**Input records**
________

(** [make_result_opt_error] with [have_error], which is [None] here for the
    error; [make_result] raises it. *)
Definition make_result_opt_error (var : NumericVar) : option Numeric :=
  if sign var =? NUMERIC_NAN then Some (pack (le_bytes 2 NUMERIC_NAN) [])
  else
    let '(ds, w) := strip_leading (digits var) (weight var) in
    let ds := strip_trailing ds in
    let '(w, s) := if Nat.eqb (length ds) 0 then (0, NUMERIC_POS) else (w, sign var) in
    let num :=
      if NUMERIC_CAN_BE_SHORT (dscale var) w then pack (le_bytes 2 (short_form_header s (dscale var) w)) ds
      else pack (le_bytes 2 (long_form_header s (dscale var)) ++ le_bytes 2 w) ds in
    if negb (NUMERIC_WEIGHT num =? w) || negb (NUMERIC_DSCALE num =? dscale var) then None
    else Some num.

Definition value_overflows {A} : result A :=
  ereport ERRCODE_NUMERIC_VALUE_OUT_OF_RANGE "value overflows numeric format".

Definition make_result (var : NumericVar) : result Numeric :=
  match make_result_opt_error var with Some num => Ok num | None => value_overflows end.

(** ** Comparison *)

(** Digits before the first common digit: whether one is not zero, the digits
    left and their weight. *)
Fixpoint skip_above (ds : list Z) (w1 w2 : Z) : bool * list Z * Z :=
  match ds with
  | d :: ds' => if w1 >? w2 then if d =? 0 then skip_above ds' (w1 - 1) w2 else (true, ds', w1) else (false, ds, w1)
  | [] => (false, [], w1)
  end.

(** Digits of the same weight: the answer, or what is left when one of the
    numbers has no more digits. *)
Fixpoint cmp_common (ds1 ds2 : list Z) : Z + list Z * list Z :=
  match ds1, ds2 with
  | d1 :: ds1', d2 :: ds2' =>
      let stat := d1 - d2 in
      if stat =? 0 then cmp_common ds1' ds2' else if stat >? 0 then inl 1 else inl (-1)
  | _, _ => inr (ds1, ds2)
  end.

Definition nonzero (d : Z) : bool := negb (d =? 0).

Definition cmp_abs_common (ds1 : list Z) (w1 : Z) (ds2 : list Z) (w2 : Z) : Z :=
  let '(found1, ds1, w1) := skip_above ds1 w1 w2 in
  if found1 then 1 else
  let '(found2, ds2, w2) := skip_above ds2 w2 w1 in
  if found2 then -1 else
  match (if w1 =? w2 then cmp_common ds1 ds2 else inr (ds1, ds2)) with
  | inl stat => stat
  | inr (ds1, ds2) => if existsb nonzero ds1 then 1 else if existsb nonzero ds2 then -1 else 0
  end.

Definition cmp_abs (var1 var2 : NumericVar) : Z :=
  cmp_abs_common (digits var1) (weight var1) (digits var2) (weight var2).

Definition cmp_var_common (ds1 : list Z) (w1 s1 : Z) (ds2 : list Z) (w2 s2 : Z) : Z :=
  if Nat.eqb (length ds1) 0 then
    if Nat.eqb (length ds2) 0 then 0 else if s2 =? NUMERIC_NEG then 1 else -1
  else if Nat.eqb (length ds2) 0 then if s1 =? NUMERIC_POS then 1 else -1
  else if s1 =? NUMERIC_POS then
    if s2 =? NUMERIC_NEG then 1 else cmp_abs_common ds1 w1 ds2 w2
  else if s2 =? NUMERIC_POS then -1
  else cmp_abs_common ds2 w2 ds1 w1.

Definition cmp_var (var1 var2 : NumericVar) : Z :=
  cmp_var_common (digits var1) (weight var1) (sign var1) (digits var2) (weight var2) (sign var2).

Definition cmp_numerics (num1 num2 : Numeric) : Z :=
  if NUMERIC_IS_NAN num1 then if NUMERIC_IS_NAN num2 then 0 else 1
  else if NUMERIC_IS_NAN num2 then -1
  else cmp_var_common (NUMERIC_DIGITS num1) (NUMERIC_WEIGHT num1) (NUMERIC_SIGN num1)
                      (NUMERIC_DIGITS num2) (NUMERIC_WEIGHT num2) (NUMERIC_SIGN num2).

Definition numeric_cmp (num1 num2 : Numeric) : Z := cmp_numerics num1 num2.
Definition numeric_eq (num1 num2 : Numeric) : bool := cmp_numerics num1 num2 =? 0.
Definition numeric_ne (num1 num2 : Numeric) : bool := negb (cmp_numerics num1 num2 =? 0).
Definition numeric_gt (num1 num2 : Numeric) : bool := cmp_numerics num1 num2 >? 0.
Definition numeric_ge (num1 num2 : Numeric) : bool := cmp_numerics num1 num2 >=? 0.
Definition numeric_lt (num1 num2 : Numeric) : bool := cmp_numerics num1 num2 <? 0.
Definition numeric_le (num1 num2 : Numeric) : bool := cmp_numerics num1 num2 <=? 0.
Definition numeric_smaller (num1 num2 : Numeric) : Numeric := if cmp_numerics num1 num2 <? 0 then num1 else num2.
Definition numeric_larger (num1 num2 : Numeric) : Numeric := if cmp_numerics num1 num2 >? 0 then num1 else num2.

(** ** Addition and subtraction *)

(** The loop of [add_abs]: [n] more digits, the last ones first. *)
Fixpoint add_loop (ds1 ds2 : list Z) (n : nat) (i1 i2 carry : Z) (res : list Z) : list Z :=
  match n with
  | O => res
  | S n' =>
      let i1 := i1 - 1 in
      let i2 := i2 - 1 in
      let carry := carry + digit_at ds1 i1 + digit_at ds2 i2 in
      if carry >=? NBASE then add_loop ds1 ds2 n' i1 i2 1 (carry - NBASE :: res)
      else add_loop ds1 ds2 n' i1 i2 0 (carry :: res)
  end.

Fixpoint sub_loop (ds1 ds2 : list Z) (n : nat) (i1 i2 borrow : Z) (res : list Z) : list Z :=
  match n with
  | O => res
  | S n' =>
      let i1 := i1 - 1 in
      let i2 := i2 - 1 in
      let borrow := borrow + digit_at ds1 i1 - digit_at ds2 i2 in
      if borrow <? 0 then sub_loop ds1 ds2 n' i1 i2 (-1) (borrow + NBASE :: res)
      else sub_loop ds1 ds2 n' i1 i2 0 (borrow :: res)
  end.

(** Base-NBASE digits after the decimal point. *)
Definition nb_rscale (var : NumericVar) : Z := ndigits var - weight var - 1.

(** The callers set the sign of the result. *)
Definition add_abs (var1 var2 : NumericVar) : NumericVar :=
  let res_weight := Z.max (weight var1) (weight var2) + 1 in
  let res_dscale := Z.max (dscale var1) (dscale var2) in
  let res_rscale := Z.max (nb_rscale var1) (nb_rscale var2) in
  let res_ndigits := res_rscale + res_weight + 1 in
  let res_ndigits := if res_ndigits <=? 0 then 1 else res_ndigits in
  let res_digits := add_loop (digits var1) (digits var2) (Z.to_nat res_ndigits)
    (res_rscale + weight var1 + 1) (res_rscale + weight var2 + 1) 0 [] in
  strip_var (mkVar res_weight NUMERIC_POS res_dscale 1 res_digits).

Definition sub_abs (var1 var2 : NumericVar) : NumericVar :=
  let res_weight := weight var1 in
  let res_dscale := Z.max (dscale var1) (dscale var2) in
  let res_rscale := Z.max (nb_rscale var1) (nb_rscale var2) in
  let res_ndigits := res_rscale + res_weight + 1 in
  let res_ndigits := if res_ndigits <=? 0 then 1 else res_ndigits in
  let res_digits := sub_loop (digits var1) (digits var2) (Z.to_nat res_ndigits)
    (res_rscale + weight var1 + 1) (res_rscale + weight var2 + 1) 0 [] in
  strip_var (mkVar res_weight NUMERIC_POS res_dscale 1 res_digits).

(** [switch (cmp_abs(var1, var2))]; the signs of the difference when the first,
    and when the second, absolute value is greater. *)
Definition diff_var (var1 var2 : NumericVar) (sign1 sign2 : Z) : NumericVar :=
  let cmp := cmp_abs var1 var2 in
  if cmp =? 0 then zero_var (Z.max (dscale var1) (dscale var2))
  else if cmp =? 1 then with_sign sign1 (sub_abs var1 var2)
  else with_sign sign2 (sub_abs var2 var1).

Definition add_var (var1 var2 : NumericVar) : NumericVar :=
  if sign var1 =? NUMERIC_POS then
    if sign var2 =? NUMERIC_POS then with_sign NUMERIC_POS (add_abs var1 var2)
    else diff_var var1 var2 NUMERIC_POS NUMERIC_NEG
  else
    if sign var2 =? NUMERIC_POS then diff_var var1 var2 NUMERIC_NEG NUMERIC_POS
    else with_sign NUMERIC_NEG (add_abs var1 var2).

________

**About this exercise**
All that is needed is the opening run of the data, given again exactly: please include every line from the first through the line with "let stat := d1 - d2 in", both ends kept.

**Written answer**
(** [make_result_opt_error] with [have_error], which is [None] here for the
    error; [make_result] raises it. *)
Definition make_result_opt_error (var : NumericVar) : option Numeric :=
  if sign var =? NUMERIC_NAN then Some (pack (le_bytes 2 NUMERIC_NAN) [])
  else
    let '(ds, w) := strip_leading (digits var) (weight var) in
    let ds := strip_trailing ds in
    let '(w, s) := if Nat.eqb (length ds) 0 then (0, NUMERIC_POS) else (w, sign var) in
    let num :=
      if NUMERIC_CAN_BE_SHORT (dscale var) w then pack (le_bytes 2 (short_form_header s (dscale var) w)) ds
      else pack (le_bytes 2 (long_form_header s (dscale var)) ++ le_bytes 2 w) ds in
    if negb (NUMERIC_WEIGHT num =? w) || negb (NUMERIC_DSCALE num =? dscale var) then None
    else Some num.

Definition value_overflows {A} : result A :=
  ereport ERRCODE_NUMERIC_VALUE_OUT_OF_RANGE "value overflows numeric format".

Definition make_result (var : NumericVar) : result Numeric :=
  match make_result_opt_error var with Some num => Ok num | None => value_overflows end.

(** ** Comparison *)

(** Digits before the first common digit: whether one is not zero, the digits
    left and their weight. *)
Fixpoint skip_above (ds : list Z) (w1 w2 : Z) : bool * list Z * Z :=
  match ds with
  | d :: ds' => if w1 >? w2 then if d =? 0 then skip_above ds' (w1 - 1) w2 else (true, ds', w1) else (false, ds, w1)
  | [] => (false, [], w1)
  end.

(** Digits of the same weight: the answer, or what is left when one of the
    numbers has no more digits. *)
Fixpoint cmp_common (ds1 ds2 : list Z) : Z + list Z * list Z :=
  match ds1, ds2 with
  | d1 :: ds1', d2 :: ds2' =>
      let stat := d1 - d2 in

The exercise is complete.